Each week there will be a short cycle from the Boathouse, Pier Road, Kinross to Loch Leven Community Campus along different routes. This will be at a gentle and social pace and is suitable for all abilities. After the cycle, Mindspace will deliver a session which aims to inform and inspire. Every session will feature a different aspect of mental wellbeing and encourage participants to turn knowledge into action. Lunch will be provided every week with participants sitting down to eat together.
Please click the link below to register for the 12-week program.
https://www.surveymonkey.com/r/PositiveSpin
This program is funded by the NHS Tayside Charitable Foundation and Perth & Kinross Third Sector Interface Community Health and Wellbeing Fund.
For more details about the format of the sessions, please read on …….
PART 1 - THE BIKE RIDE
We will ride together in a group at the pace of the slowest person. Nobody will be left behind and the aim is to pin experience some easy paced physical activity in the fresh air and enjoy the local environment. Rides are suitable for improvers, intermediate and experienced riders. Routes will gradually progress each week and participants will be supported by qualified ride leaders. The focus is on group engagement and social connection. Our rides will enable you to build/maintain riding skills, fitness and wellbeing.
PART 2 - ENJOY A LITE LUNCH AFTER YOUR BIKE RIDE
A selection of sandwiches, fruit and sweet treats will be provided along with tea/coffee.
PART 3 - POSITIVE MENTAL HEALTH WORKSHOP
Weekly 90-minute learning workshops will be delivered by Mindspace. The program is full of learning content, tools and resources. The workshops will help you to understand 'Adverse Mental Health' and how to prevent it, strengthen your mindset and resilience, understand your own psychology, build confidence and self-belief, improve your communication / relationships, and so much more.
See below for more indicative program content.
Session 1: Understanding Mental Health
o Define mental health and discuss common misconceptions.
o Recognize the signs of good mental well-being vs. poor mental health.
o Group discussion: Personal experiences and perspectives on mental health.

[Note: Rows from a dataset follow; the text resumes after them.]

(* ===== verification/IngestQueue.v ===== *)
(** * The ingest queue and the spill file (packages/telemetry_ingest/queue.py, metrics.py)

    Hosts put rows into a bounded queue; what does not fit is dropped and counted (time series) or
    appended to the spill file (events); updates of [robot_latest] are merged into a pending map.
    Every method runs on the event loop without awaiting, so it is one step of the model.

    Modelling choices. A spill line is its JSON object ([Garbage] when [json.loads] raises), in
    which the texts [isoformat()] and [str(uuid)] produce are the constructors [CIso] and [CUuid]
    (Python reads both back). A datetime is its wall time in microseconds and its UTC offset. A file
    operation that may raise [OSError] takes a boolean saying whether it succeeds, and the wall
    clock is an argument. A write that fails leaves its file as it was, except in [append_torn]. The recording level is checked through the interface [RecordingGate]. *)

From S2P Require Import Prelude PyDict RecordingPolicy.

(** ** Metrics *)

Record FlushStats := mkFlushStats {
  flushes : nat;
  flush_failures : nat;
  flush_duration_last : Z;
  flush_duration_total : Z;
  flush_duration_max : Z;
  last_flush_at : option Z;
  last_flush_ok_at : option Z;
}.

Record Metrics := mkMetrics {
  rows_written : gmap string nat;
  rows_dropped : gmap (string * string) nat;   (** table and reason *)
  rows_skipped : gmap string nat;
  events_spilled : nat;
  events_replayed : nat;
  events_rejected : nat;
  events_lost : nat;
  spill_corrupt_lines : nat;
  queue_depth : nat;
  queue_depth_max : nat;
  flush_stats : FlushStats;
}.

Definition no_metrics : Metrics := 
  mkMetrics ∅ ∅ ∅ 0 0 0 0 0 0 0 (mkFlushStats 0 0 0 0 0 None None).

(** [counter[k] += n], not touched for [n = 0]. *)
Definition bump {K : Type} `{Countable K} (m : gmap K nat) (k : K) (n : nat) : gmap K nat :=
  if bool_decide (n = 0) then m else <[k := default 0 (m !! k) + n]> m.

Definition written (m : Metrics) (table : string) (n : nat) : Metrics :=
  mkMetrics (bump (rows_written m) table n) (rows_dropped m) (rows_skipped m) (events_spilled m)
    (events_replayed m) (events_rejected m) (events_lost m) (spill_corrupt_lines m) (queue_depth m)
    (queue_depth_max m) (flush_stats m).

Definition dropped (m : Metrics) (table reason : string) (n : nat) : Metrics :=
  mkMetrics (rows_written m) (bump (rows_dropped m) (table, reason) n) (rows_skipped m)
    (events_spilled m) (events_replayed m) (events_rejected m) (events_lost m)
    (spill_corrupt_lines m) (queue_depth m) (queue_depth_max m) (flush_stats m).

Definition skipped (m : Metrics) (table : string) (n : nat) : Metrics :=
  mkMetrics (rows_written m) (rows_dropped m) (bump (rows_skipped m) table n) (events_spilled m)
    (events_replayed m) (events_rejected m) (events_lost m) (spill_corrupt_lines m) (queue_depth m)
    (queue_depth_max m) (flush_stats m).

Definition set_queue_depth (m : Metrics) (depth : nat) : Metrics :=
  mkMetrics (rows_written m) (rows_dropped m) (rows_skipped m) (events_spilled m)
    (events_replayed m) (events_rejected m) (events_lost m) (spill_corrupt_lines m) depth
    (Nat.max depth (queue_depth_max m)) (flush_stats m).

(** The plain counters: [events_spilled += a] and so on. *)
Definition add_counters (m : Metrics) (spilled replayed rejected lost corrupt : nat) : Metrics :=
  mkMetrics (rows_written m) (rows_dropped m) (rows_skipped m) (events_spilled m + spilled)
    (events_replayed m + replayed) (events_rejected m + rejected) (events_lost m + lost)
    (spill_corrupt_lines m + corrupt) (queue_depth m) (queue_depth_max m) (flush_stats m).

(** [flush_finished], as the writer calls it (with the wall clock). *)
Definition flush_finished (m : Metrics) (duration : Z) (failed : bool) (at_ : Z) : Metrics :=
  let f := flush_stats m in
  mkMetrics (rows_written m) (rows_dropped m) (rows_skipped m) (events_spilled m)
    (events_replayed m) (events_rejected m) (events_lost m) (spill_corrupt_lines m) (queue_depth m)
    (queue_depth_max m)
    (mkFlushStats (S (flushes f)) (if failed then S (flush_failures f) else flush_failures f)
       duration (flush_duration_total f + duration)%Z (Z.max duration (flush_duration_max f))
       (Some at_) (if failed then last_flush_ok_at f else Some at_)).
Definition copy_rows (w : World) (table : string) (rows : list (list pyval)) (o : copy_outcome)
    : World * tx_outcome :=
  match o with
  | Copy t => (if tx_commits t then with_copied w (pair table <$> rows) else w, t)
  | UndefinedColumn t =>
      if bool_decide (table = TRACK_TABLE)
      then (if tx_commits t
            then with_copied w (pair table <$> (take TRACK_LEGACY_COLUMNS <$> rows)) else w, t)
      else (w, Refused)
  end.

(** One iteration of the loop of [_write_timeseries]. *)
Definition write_table (w : World) (tables : list string) (o : copy_outcome) : World :=
  let b := w_batch w in
  match tables with
  | [] => if bool_decide (length (b_latest b) = 0) then with_phase w Settling b
          else with_phase w LatestOut b
  | table :: rest =>
      let rows := default [] (dget (b_timeseries b) table) in
      let (w1, t) := copy_rows w table rows o in
      match t with
      | Committed =>
          with_phase (with_metrics w1 (written (metrics (w_q w1)) table (length rows)))
            (SeriesOut rest)
            (mkBatch (b_events b) (ddel (b_timeseries b) table) (b_latest b) (b_replay b)
               (b_replay_lines b) (b_failed b))
      | Refused | Broken _ => with_phase w1 (SeriesOut rest) (fail_batch b)
      | Cancelled _ => flush_raises w1
      end
  end.

(** [_write_latest]; robots are distinct, so the grouping by column set does not change the rows. *)
Definition write_latest (w : World) (o : tx_outcome) : World :=
  let b := w_batch w in
  let w1 := if tx_commits o
            then mkWorld (w_q w) (w_phase w) b (w_started w) (w_last_flush w) (w_db w) (w_copied w)
                   (upsert_latest (w_latest_db w) (b_latest b)) (w_accepted w) (w_lost w)
            else w in
  let cleared f := mkBatch (b_events b) (b_timeseries b) [] (b_replay b) (b_replay_lines b) f in
  match o with
  | Committed =>
      with_phase (with_metrics w1 (written (metrics (w_q w)) LATEST_TABLE (length (b_latest b))))
        Settling (cleared (b_failed b))
  | Refused =>
      with_phase
        (with_metrics w1 (dropped (metrics (w_q w)) LATEST_TABLE "write_failed" (length (b_latest b))))
        Settling (cleared true)
  | Broken _ | Cancelled _ => flush_raises w1
  end.

(** [_settle] and [flush_finished] *)
Definition settle (w : World) (io_ok : bool) (now wall : Z) : World :=
  let b := w_batch w in
  let q1 := spill_events (w_q w) (b_events b) io_ok wall in
  let m2 := foldl (fun m p => dropped m p.1 "write_failed" (length p.2)) (metrics q1) (b_timeseries b) in
  let q2 := restore_latest (set_queue q1 (queue q1) m2) (b_latest b) in
  let q3 := set_queue q2 (queue q2) (flush_finished (metrics q2) (now - w_started w) (b_failed b) wall) in
  let w1 := with_phase (with_q w q3) Idle no_batch in
  if io_ok then w1 else with_history w1 [] (b_events b).

Inductive action :=
| Host (o : host_op)
| FlushBegin (read_ok : bool) (now : Z)
| ConnectFailed
| Connected (consume_ok : bool)
| WriteEvents (o : tx_outcome) (consume_ok : bool)
| WriteRow (o : tx_outcome) (reject_ok consume_ok : bool)
| WriteTable (o : copy_outcome)
| WriteLatest (o : tx_outcome)
| Settle (io_ok : bool) (now wall : Z)
| SpillQueued (io_ok : bool) (wall : Z).     (** the end of [stop] *)

Definition step (w : World) (a : action) : World :=
  match a, w_phase w with
  | Host o, _ => host_step w o
  | FlushBegin read_ok now, Idle => flush_begin w read_ok now
  | ConnectFailed, Connecting => flush_raises w
  | Connected c, Connecting => connected w c
  | WriteEvents o c, EventsOut => write_events w o c
  | WriteRow o r c, OneByOne todo rejected => write_row w todo rejected o r c
  | WriteTable o, SeriesOut tables => write_table w tables o
  | WriteLatest o, LatestOut => write_latest w o
  | Settle io now wall, Settling => settle w io now wall
  | SpillQueued io wall, Idle =>
      let (q, n) := spill_queued (w_q w) io wall in
      let w1 := with_q w q in
      if io then w1 else with_history w1 [] (item_events (queue (w_q w)))
  | _, _ => w
  end.

(** ** Specification *)

(** Where an accepted event is. *)
Definition located (w : World) (r : event_row) : Prop :=
  IEvent r ∈ queue (w_q w) \/ r ∈ b_events (w_batch w) \/ r ∈ spilled_rows (spill (w_q w))
  \/ is_Some (w_db w !! event_key r) \/ encode_event r ∈ rejected_lines (spill (w_q w))
  \/ r ∈ w_lost w.

(** The rows the flush still has to write one by one, the refused ones and the committed ones. *)
Definition phase_ok (w : World) : Prop :=
  match w_phase w with
  | Idle => w_batch w = no_batch
  | OneByOne todo rejected =>
      forall r, r ∈ b_replay (w_batch w) ++ b_events (w_batch w) ->
        r ∈ todo \/ r ∈ rejected \/ is_Some (w_db w !! event_key r)
  | _ => True
  end.

(** The replayed rows are the front of the spill file. *)
Definition replay_ok (w : World) : Prop :=
  b_replay (w_batch w) = omap decode_event (take (b_replay_lines (w_batch w)) (lines (spill (w_q w))))
  /\ b_replay_lines (w_batch w) <= length (lines (spill (w_q w))).

Definition counted_loss (w : World) : Prop :=
  length (w_lost w) <= events_lost (metrics (w_q w)) + events_rejected (metrics (w_q w)).

Definition writer_inv (w : World) : Prop :=
  phase_ok w /\ replay_ok w /\ counted_loss w
  /\ has_data (spill (w_q w)) = negb (bool_decide (length (lines (spill (w_q w))) = 0))
  /\ (forall r, r ∈ w_accepted w -> located w r).

(** ** Lemmas *)

Lemma insert_event_lookup db r k :
  insert_event db r !! k
  = match db !! k with Some v => Some v | None => if bool_decide (k = event_key r) then Some r else None end.
Proof.
  unfold insert_event. destruct (db !! event_key r) eqn:E.
  - destruct (db !! k) eqn:Ek; [done|]. case_bool_decide; [congruence|done].
  - case_bool_decide as Hk.
    + subst. by rewrite E, lookup_insert_eq.
    + rewrite lookup_insert_ne by done. by destruct (db !! k).
Qed.

Lemma insert_events_mono db rows k : is_Some (db !! k) -> is_Some (insert_events db rows !! k).
Proof.
  revert db. induction rows as [|r rows IH]; intros db [v Hv]; simpl; [by exists v|].
  apply IH. rewrite insert_event_lookup, Hv. by exists v.
Qed.

Lemma insert_events_in db rows r : r ∈ rows -> is_Some (insert_events db rows !! event_key r).
Proof.
  revert db. induction rows as [|x rows IH]; intros db Hr; [by apply elem_of_nil in Hr|].
  apply elem_of_cons in Hr as [->|Hr]; simpl; [|by apply IH].
  apply insert_events_mono. rewrite insert_event_lookup.
  destruct (db !! event_key x); [by eexists|]. by rewrite bool_decide_true.
Qed.

Lemma item_events_in items r : IEvent r ∈ items <-> r ∈ item_events items.
Proof.
  unfold item_events. rewrite list_elem_of_omap. split.
  - intros H. by exists (IEvent r).
  - intros ([x|] & Hx & [= <-]). done.
Qed.

Lemma spilled_append f m rows wall :
  spilled_rows (append f m rows wall).1 = spilled_rows f ++ rows.
Proof.
  unfold append, spilled_rows. destruct rows as [|r rows]; [by rewrite app_nil_r|].
  cbn [fst lines]. by rewrite omap_app, omap_decode_encode.
Qed.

Session 2: The Nature of the Mind
o Explore why the mind fixates on the past and worries about the future.
o Discuss how thought patterns affect emotions and behaviours.
o Introduce cognitive diffusion techniques to reduce over-identification with thoughts.
Session 3: The Chimp Mind
o Explain the concept of the "chimp mind" (emotional brain) vs. the rational brain.
o Discuss how to manage impulsive reactions and emotional hijacking.
o Practical exercise: Identifying triggers and creating rational responses.
Session 4: Introduction to Mindfulness
o Define mindfulness and explore its benefits for mental well-being.
o Try a guided mindfulness exercise (breathing, body scan, or mindful observation).
o Discuss challenges in staying present and strategies to improve mindfulness.
Session 5: Coping Strategies & Self-Care
o Identify different coping strategies (breathing techniques, journaling, creativity).
o Explore self-care habits and their role in maintaining mental well-being.
o Practical exercise: Create a personal self-care plan.
Session 6: Understanding & Managing Stress
o Differentiate between good and bad stress.
o Learn about chronic stress and its impact on mental and physical health.
o Introduce stress management techniques (progressive muscle relaxation, grounding).
Session 7: Setting & Maintaining Boundaries
o Define boundaries and their role in mental well-being.
o Discuss common challenges in setting boundaries.
o Role-play exercises on assertive communication and boundary-setting.
Session 8: Taking Action – Turning Knowledge into Practice
o Discuss why taking action is difficult and strategies for motivation.
o Explore goal-setting techniques (SMART goals, habit stacking).
o Group activity: Set a personal mental health goal and action plan.
Session 9: Discovering Personal Values
o Define values and their importance in mental well-being.
o Identify personal core values through reflection exercises.
o Discuss how aligning with values leads to a more fulfilling life.
Session 10: The Power of Acceptance
o Explore what acceptance means and why it’s important for mental health.
o Differentiate between acceptance and resignation.
o Practice radical acceptance techniques through guided exercises.
Session 11: The Science of Sleep & Mental Health
o Learn about the connection between sleep and mental well-being.
o Explore common sleep disturbances and their causes.
o Introduce healthy sleep habits and relaxation techniques for better rest.
Session 12: Building Confidence & Self-Belief
o Challenge common myths about confidence.
o Discuss the link between self-talk, confidence, and action.
o Group exercise: Practicing confident body language and positive self-affirmations.